Problem requirements: Every line in the records below between the one holding "values below are" and the one holding "Definition ntohs (x : Z) : Z := htons x.", inclusive, is to be set down exactly; all other lines are to be left out.

Input records:
(* ===== verification/Addr.v ===== *)
(** * Internet addresses (daemon/src/protocol/Protocol.h, daemon/src/network/UdpSocket.cpp)

    A [sockaddr_in] holds its address and port in network byte order: the
    values below are what the little-endian CPU loads from them.  [makeAddr]
    reads a dotted address, [addrToStr] prints one; [inet_pton] and [inet_ntop]
    are the C library's, with its rules: four decimal numbers of at most 255,
    none with a leading zero. *)

From stdpp Require Import strings pretty.
From S2P Require Import Prelude.

(** Byte order of a port. *)
Definition htons (x : Z) : Z := let v := u16 x in Z.lor (Z.shiftl (Z.land v 255) 8) (Z.shiftr v 8).
Definition ntohs (x : Z) : Z := htons x.
Record sockaddr_in := Sockaddr { sin_addr : Z; sin_port : Z }.

(** The sender [recvfrom] reports in [r_aux]: its address, and its port above it. *)
Definition sender_of (a : Z) : sockaddr_in := Sockaddr (a mod 2 ^ 32) (a / 2 ^ 32).

Definition INADDR_ANY : Z := 0.

(** ** [inet_ntop] and [inet_pton] for AF_INET *)

(** The number of an octet, and an octet's digits. *)
Definition dec (x : Z) : bytes := str (pretty x).
Definition DOT : Z := 46.

Definition inet_ntop (s_addr : Z) : bytes :=
  dec (byte_of s_addr 0) ++ [DOT] ++ dec (byte_of s_addr 1) ++ [DOT] ++
  dec (byte_of s_addr 2) ++ [DOT] ++ dec (byte_of s_addr 3).

(** One more digit of the octet read so far, [None] before its first digit. *)
Definition octet_digit (cur : option Z) (d : Z) : option Z :=
  match cur with
  | None => Some d
  | Some v => if v =? 0 then None else if 255 <? v * 10 + d then None else Some (v * 10 + d)
  end.

(** The octets completed so far and the current one; answers the four octets. *)
Fixpoint pton_loop (octets : list Z) (cur : option Z) (src : bytes) : option (list Z) :=
  match src with
  | [] => match cur with Some v => if len octets =? 3 then Some (octets ++ [v]) else None | None => None end
  | ch :: src' =>
      if (48 <=? ch) && (ch <=? 57) then
        v ← octet_digit cur (ch - 48); pton_loop octets (Some v) src'
      else if ch =? DOT then
        v ← cur; if len octets =? 3 then None else pton_loop (octets ++ [v]) None src'
      else None
  end.

(** The address as it lies in memory, when the text is one. *)
Definition inet_pton (src : bytes) : option Z :=
  l ← pton_loop [] None src;
  match l with [a; b; c; d] => Some (of_le32 a b c d) | _ => None end.

(** ** makeAddr and addrToStr *)

(** [ip] is the C string, [None] for a null pointer; an address that cannot be read leaves the
    zero-initialised field as it is. *)
Definition makeAddr (ip : option bytes) (port : Z) : sockaddr_in :=
  let addr := Sockaddr 0 (htons port) in
  match ip with
  | None | Some [] => Sockaddr INADDR_ANY (sin_port addr)
  | Some s => match inet_pton s with Some a => Sockaddr a (sin_port addr) | None => addr end
  end.

Definition addrToStr (addr : sockaddr_in) : bytes :=
  inet_ntop (sin_addr addr) ++ str ":" ++ dec (ntohs (sin_port addr)).

(** ** Ports survive the conversion, up to their width *)

Lemma htons_add x : htons x = (u16 x mod 256) * 256 + u16 x / 256.
Proof.
  unfold htons. change 255 with (Z.ones 8). rewrite Z.land_ones by lia. rewrite Z.lor_comm, Z.shiftr_div_pow2 by lia.
  rewrite lor_shiftl_add; [change (2 ^ 8) with 256; lia|lia|]. change (2 ^ 8) with 256. solve_width.
Qed.
Lemma ntohs_htons x : ntohs (htons x) = u16 x.
Proof. unfold ntohs. rewrite (htons_add (htons x)), htons_add. solve_width. Qed.
Lemma htons_ntohs x : is_u16 x -> htons (ntohs x) = x.
Proof. intros. change (htons (ntohs x)) with (ntohs (htons x)). rewrite ntohs_htons. by apply u16_id. Qed.

(** ** What is printed is read back *)

(** The octet a run of digits stands for. *)
Fixpoint octet_run (cur : option Z) (src : bytes) : option (option Z) :=
  match src with
  | [] => Some cur
  | ch :: src' => if (48 <=? ch) && (ch <=? 57) then v ← octet_digit cur (ch - 48); octet_run (Some v) src' else None
  end.

Lemma octet_run_loop octets cur src rest v :
  octet_run cur src = Some v -> pton_loop octets cur (src ++ rest) = pton_loop octets v rest.
Proof.
  revert cur. induction src as [|ch src IH]; intros cur; cbn; [by intros [= ->]|].
  destruct ((48 <=? ch) && (ch <=? 57)); [|done]. destruct (octet_digit cur (ch - 48)); [|done]. apply IH.
Qed.

Lemma dec_octet x : is_u8 x -> octet_run None (dec x) = Some (Some x).
Proof.
  intros Hx. assert (Forall (fun x => octet_run None (dec x) = Some (Some x)) (seqZ 0 256)) as Hall.
  { apply (bool_decide_unpack _). by vm_compute. }
  rewrite Forall_forall in Hall. apply Hall, elem_of_seqZ. solve_width.
Qed.

Lemma pton_octet octets x rest :
  is_u8 x -> len octets <> 3 -> pton_loop octets None (dec x ++ [DOT] ++ rest) = pton_loop (octets ++ [x]) None rest.
Proof.
  intros Hx Hl. rewrite (octet_run_loop _ _ _ _ _ (dec_octet x Hx)). cbn -[Z.of_nat].
  by destruct (Z.eqb_spec (len octets) 3).
Qed.

Lemma inet_pton_ntop a : is_u32 a -> inet_pton (inet_ntop a) = Some a.
Proof.
  intros Ha. unfold inet_pton, inet_ntop. rewrite !pton_octet by (first [apply byte_of_u8; lia | cbn; lia]).
  rewrite <- (app_nil_r (dec (byte_of a 3))). rewrite (octet_run_loop _ _ _ _ _ (dec_octet _ (byte_of_u8 a 3 ltac:(lia)))).
  cbn [pton_loop app length]. change (Z.of_nat 3 =? 3) with true. cbn [mbind option_bind].
  by rewrite le32_round, u32_id.
Qed.

(** An address survives being printed and read.  [makeAddr] applied to the dotted form of an
    address, and a port, gives that address and port back: the address field is the same 32-bit
    value, the port comes out of [ntohs] as it went in, and printing the result shows the text it
    was made from. *)
Theorem address_roundtrip a port :
  is_u32 a -> is_u16 port ->
  makeAddr (Some (inet_ntop a)) port = Sockaddr a (htons port) /\
  ntohs (sin_port (makeAddr (Some (inet_ntop a)) port)) = port /\
  addrToStr (makeAddr (Some (inet_ntop a)) port) = inet_ntop a ++ str ":" ++ dec port.
Proof.
  intros Ha Hp. assert (makeAddr (Some (inet_ntop a)) port = Sockaddr a (htons port)) as ->.
  { pose proof (inet_pton_ntop a Ha) as Hr. unfold makeAddr. destruct (inet_ntop a) as [|c s]; [discriminate|]. by rewrite Hr. }
  unfold addrToStr. cbn [sin_addr sin_port]. rewrite ntohs_htons, u16_id by done. done.
Qed.

Lemma address_roundtrip_witness :
  inet_ntop 0x0104A8C0 = str "192.168.4.1" /\ addrToStr (makeAddr (Some (str "192.168.4.1")) 7788) = str "192.168.4.1:7788".
Proof.
  split; [vm_compute; reflexivity|].
  change (str "192.168.4.1") with (inet_ntop 0x0104A8C0).
  destruct (address_roundtrip 0x0104A8C0 7788) as (_ & _ & ->); [solve_width..|]. vm_compute. reflexivity.
Defined.

(** Text that is not an address is taken for the wildcard. *)
Example makeAddr_unreadable : makeAddr (Some (str "127.0.0.01")) 7788 = makeAddr None 7788.
Proof. by vm_compute. Qed.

Task solution:
    values below are what the little-endian CPU loads from them.  [makeAddr]
    reads a dotted address, [addrToStr] prints one; [inet_pton] and [inet_ntop]
    are the C library's, with its rules: four decimal numbers of at most 255,
    none with a leading zero. *)

From stdpp Require Import strings pretty.
From S2P Require Import Prelude.

(** Byte order of a port. *)
Definition htons (x : Z) : Z := let v := u16 x in Z.lor (Z.shiftl (Z.land v 255) 8) (Z.shiftr v 8).
Definition ntohs (x : Z) : Z := htons x.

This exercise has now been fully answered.